Granted is an intentional choice of words. I believe that glimpse was a gift. It smote me. I still would have rather God granted me reprieve from the anxiety earlier. I suppose in many ways my brutal student teaching and first year of teaching have made me a teacher better than my four years might suggest, if I can be so forward. But saying “at least I got something out of it” doesn’t fully heal the pain of carrying that ring around my neck through the wastes of Mordor for a year. It’s still with me, though the Lord in his mercy has largely freed me from that weight, at least for now.
This brings me to Tuesday. On my way to work, on the second day of school in my fourth year, I was able to say that I was looking forward to the day, looking forward to the year. As I drove down lake street, under the L tracks not far from where they filmed a killer scene in The Dark Knight, I snapped the picture at the top of this post. I’m not totally sure why I felt compelled to, It’s a fine photograph but nothing special. Something about the early morning light filtering down onto the tracks smote me, to use Tolkein’s language. It felt hopeful.

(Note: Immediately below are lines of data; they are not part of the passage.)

(** A granted login whose body is not JSON. *)
Lemma NewBetaseriesClient_token_body_error_witness :
  NewBetaseriesClient (answers 200 "<html>") no_md5 "key" "login" "password" [] =
  (Returns (anonymous "key",
            Some (Errorf ("Error decoding token response :%v" +:+ newline)
                    ["invalid character looking for beginning of value"])),
   [auth_request no_md5 "key" "login" "password"]).
Proof.
  apply (NewBetaseriesClient_token_body_error (answers 200 "<html>") no_md5
           "key" "login" "password" [] (mkResponse 200 "<html>")
           "invalid character looking for beginning of value");
    [discriminate | discriminate | reflexivity | reflexivity | reflexivity].
Defined.
Lemma localeCompare_zero (a b : string) :
  (localeCompare a b =? 0) = true <-> a = b.
Proof.
  unfold localeCompare. split.
  - destruct (String.compare a b) eqn:E; simpl; intro H; try discriminate.
    now apply String.compare_eq_iff.
  - intros ->. now rewrite string_compare_refl.
Qed.

Lemma localeCompare_nonzero (a b : string) :
  (localeCompare a b =? 0) = false <-> a <> b.
Proof.
  rewrite <- (localeCompare_zero a b).
  destruct (localeCompare a b =? 0); split; intro H; congruence.
Qed.

Lemma typeof_undefined (x : value) :
  String.eqb (typeof x) "undefined" = is_undefined x.
Proof.
  destruct x; reflexivity.
Qed.

Lemma is_undefined_false (x : value) :
  x <> VUndefined -> is_undefined x = false.
Proof.
  destruct x; simpl; congruence.
Qed.

Lemma governorBravo_unbound :
  existsb (String.eqb "governorBravo") canVote_scope = false.
Proof.
  reflexivity.
Qed.

(** The fetch phase of [canVote] never gets past its second array
    element: the proposal read is issued, then the ReferenceError is
    caught and replaced. *)
Lemma canVote_from_valid (env : Env) (address proposalId : value) (s : string) (w : world) :
  address <> VUndefined ->
  proposalId <> VUndefined ->
  toString address = Ok s ->
  isAddress env (toLowerCase s) = true ->
  canVote env address proposalId w =
    (Throw blockchain_error,
     mkWorld (queries w ++ [Q_getProposalById proposalId])
             (voteTxs w) (delegateTxs w) (requests w)).
Proof.
  intros Ha Hp Hs Hv.
  unfold canVote, bind, throw_if.
  rewrite !typeof_undefined, (is_undefined_false _ Ha), (is_undefined_false _ Hp).
  cbn [orb ret]. rewrite Hs. cbn [lift ret]. rewrite Hv. cbn [negb ret].
  (* the try block: one read is issued, then [governorBravo] fails to resolve *)
  unfold try_catch, bind, call, resolve.
  rewrite governorBravo_unbound. reflexivity.
Qed.

(** Whatever its arguments, [canVote] does not return. *)
Lemma canVote_never_returns (env : Env) (address proposalId : value) (w : world) :
  fst (canVote env address proposalId w) <> Ok tt.
Proof.
  unfold canVote, bind, throw_if.
  destruct (String.eqb (typeof address) "undefined" || String.eqb (typeof proposalId) "undefined");
    simpl; [discriminate|].
  destruct (toString address) as [s|e]; simpl; [|discriminate].
  destruct (isAddress env (toLowerCase s)); simpl; discriminate.
Qed.

(* ================================================================== *)
(** ** The typed-message builders *)

(** C9. The builders are functions of their arguments alone.  For every
    (id, support), [createVoteBySigMessage] returns a document whose
    primary type is "VoteEmitted", whose message is exactly the fields
    id and support, and whose domain is the fixed dYdX Governance
    descriptor; for every (delegatee, nonce, expiry),
    [createDelegateBySigMessage] returns a document whose primary type is
    "Delegate", whose message is exactly delegatee, nonce and expiry, and
    whose domain is the fixed dYdX descriptor.  In both documents the
    message and the domain carry the fields that the document's own type
    table declares for them, in the declared order. *)
Theorem message_builders_shape :
  (forall id support : value,
      let doc := createVoteBySigMessage id support in
      primaryType doc = "VoteEmitted"
      /\ message doc = [("id", id); ("support", support)]
      /\ domain doc =
           [ ("name", VStr "dYdX Governance");
             ("chainId", VNum (Num 1));
             ("verifyingContract", VStr "0x7E9B1672616FF6D6629Ef2879419aaE79A9018D2") ]
      /\ declared_fields (types doc) (primaryType doc) = Some (map fst (message doc))
      /\ declared_fields (types doc) "EIP712Domain" = Some (map fst (domain doc)))
  /\
  (forall delegatee nonce expiry : value,
      let doc := createDelegateBySigMessage delegatee nonce expiry in
      primaryType doc = "Delegate"
      /\ message doc = [("delegatee", delegatee); ("nonce", nonce); ("expiry", expiry)]
      /\ domain doc =
           [ ("name", VStr "dYdX");
             ("version", VNum (Num 1));
             ("chainId", VNum (Num 1));
             ("verifyingContract", VStr "0x92D6C1e31e14520e676a687F0a93788B716BEff5") ]
      /\ declared_fields (types doc) (primaryType doc) = Some (map fst (message doc))
      /\ declared_fields (types doc) "EIP712Domain" = Some (map fst (domain doc)))
  /\
  (forall id support id' support' : value,
      domain (createVoteBySigMessage id support) = domain (createVoteBySigMessage id' support')
      /\ types (createVoteBySigMessage id support) = types (createVoteBySigMessage id' support'))
  /\
  (forall d n e d' n' e' : value,
      domain (createDelegateBySigMessage d n e) = domain (createDelegateBySigMessage d' n' e')
      /\ types (createDelegateBySigMessage d n e) = types (createDelegateBySigMessage d' n' e')).
Proof.
  repeat split.
Qed.

(* ================================================================== *)
(** ** Voting eligibility *)

(** C2. For every address and proposalId that pass the input validation
    of [canVote] (both defined, the address convertible to text and
    accepted by isAddress once lowercased), [canVote] throws the generic
    error "error fetching data from blockchain" with code 500, having
    issued the proposal read and nothing else: evaluating [governorBravo]
    inside the try block throws before the remaining reads are issued.
    Hence it neither returns nor throws any of the three business-rule
    errors. *)
Theorem canVote_always_blockchain_error
  (env : Env) (address proposalId : value) (s : string) (w : world) :
  address <> VUndefined ->
  proposalId <> VUndefined ->
  toString address = Ok s ->
  isAddress env (toLowerCase s) = true ->
  let run := canVote env address proposalId w in
  fst run = Throw (new_Error "error fetching data from blockchain" 500)
  /\ queries (snd run) = (queries w ++ [Q_getProposalById proposalId])%list
  /\ fst run <> Ok tt
  /\ fst run <> Throw (new_Error "proposal voting period is not active" 400)
  /\ fst run <> Throw (new_Error "dYdX voting power is too low" 403)
  /\ fst run <> Throw (new_Error "address already voted" 400).
Proof.
  intros Ha Hp Hs Hv run. subst run.
  rewrite (canVote_from_valid env address proposalId s w Ha Hp Hs Hv).
  simpl. repeat split; discriminate.
Qed.

Lemma canVote_always_blockchain_error_witness :
  let run :=
    canVote (sample_env (Ok alice) bob bob 150 VUndefined (Fulfilled tt))
      (VStr alice_checksummed) (VNum (Num 7)) empty_world in
  fst run = Throw (new_Error "error fetching data from blockchain" 500)
  /\ queries (snd run) = (queries empty_world ++ [Q_getProposalById (VNum (Num 7))])%list
  /\ fst run <> Ok tt
  /\ fst run <> Throw (new_Error "proposal voting period is not active" 400)
  /\ fst run <> Throw (new_Error "dYdX voting power is too low" 403)
  /\ fst run <> Throw (new_Error "address already voted" 400).
Proof.
  apply (canVote_always_blockchain_error
           (sample_env (Ok alice) bob bob 150 VUndefined (Fulfilled tt))
           (VStr alice_checksummed) (VNum (Num 7)) alice_checksummed empty_world).
  - discriminate.
  - discriminate.
  - reflexivity.
  - reflexivity.
Defined.
(** * The Sanitizer module of editor.js (src/components/modules/sanitizer.ts)

    A shallow embedding of the two halves of the module:

    - the _tree sanitizer_ ([deepSanitize], [cleanArray], [cleanObject],
      [cleanOneItem], [isRule], [clean]), a recursive walk over JSON-like
      block data that hands every string leaf to the HTML cleaner;
    - the _rule composer_ ([composeToolConfig], [getInlineToolsConfig],
      [getAllInlineToolsConfig]) and [sanitizeBlocks], which read the tool
      registry, build rule-set objects and memoize them in two caches.

    JavaScript objects are finite lists of own enumerable properties, kept in
    the order in which they were created, which is the order of enumeration
    for names that are not array indices.  Property names are ordinary
    names: the properties an object inherits from [Object.prototype] are
    outside the model. *)

From stdpp Require Import base strings pretty list gmap.

Local Open Scope string_scope.
Local Open Scope list_scope.
Set Warnings "-register-all".

(** ** JavaScript values *)

(** Numbers only flow through the module untouched (their truthiness is the
    single thing ever asked of them), so they are kept as integers.
    Functions are opaque and told apart by a tag. *)
Inductive value : Type :=
| VUndefined
| VNull
| VBool (b : bool)
| VNumber (n : Z)
| VString (s : string)
| VFunction (tag : nat)
| VArray (items : list value)
| VObject (props : list (string * value)).

Abbreviation props := (list (string * value)).

Inductive jstype := TUndefined | TObject | TBoolean | TNumber | TString | TFunction.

I’ve used the word “somehow” in this post a number of times. At the time these things happened it felt like “somehow,” but looking back it’s marginally easier to see how God was good and provided in the midst of struggle. I think of a section of a prayer in Asheritah Ciuciu’s marvelous book Prayers of Rest:
Even when I don’t understand You, I can trust You because You are good.2
Also, I think of something I heard on a podcast with a man who had gone through a crisis of faith: I wrote down the exact quote somewhere that is now lost to me, but he said something along these lines, referencing Hebrews 1: No matter how we approach the “problem of pain” in theology, at least we can come away knowing that we have a savior who chose to suffer and can empathize with our own suffering. In saying “not yet” to my prayers for relief, God was acutely aware of my suffering and participated in it with me.
I’ve had a couple good years since all this happened, but I feel especially thankful at the beginning of this fourth school year. There are still things to be worried about, nervous for, perhaps even anxious about. But I can rest in the fact that I’ve seen that clear, white starlight above the clouds. For the shadow, deep as it might be, is “only a small and passing thing.”
The Return of the King, ch. 2. Tolkien survived action in WWI, at the Somme of all places. His experience pervades his writing if you look closely enough. This passage smacks too much of other things I’ve read about soldiers’ experience in trenches in the fields of western France to think that this sentiment is unrelated.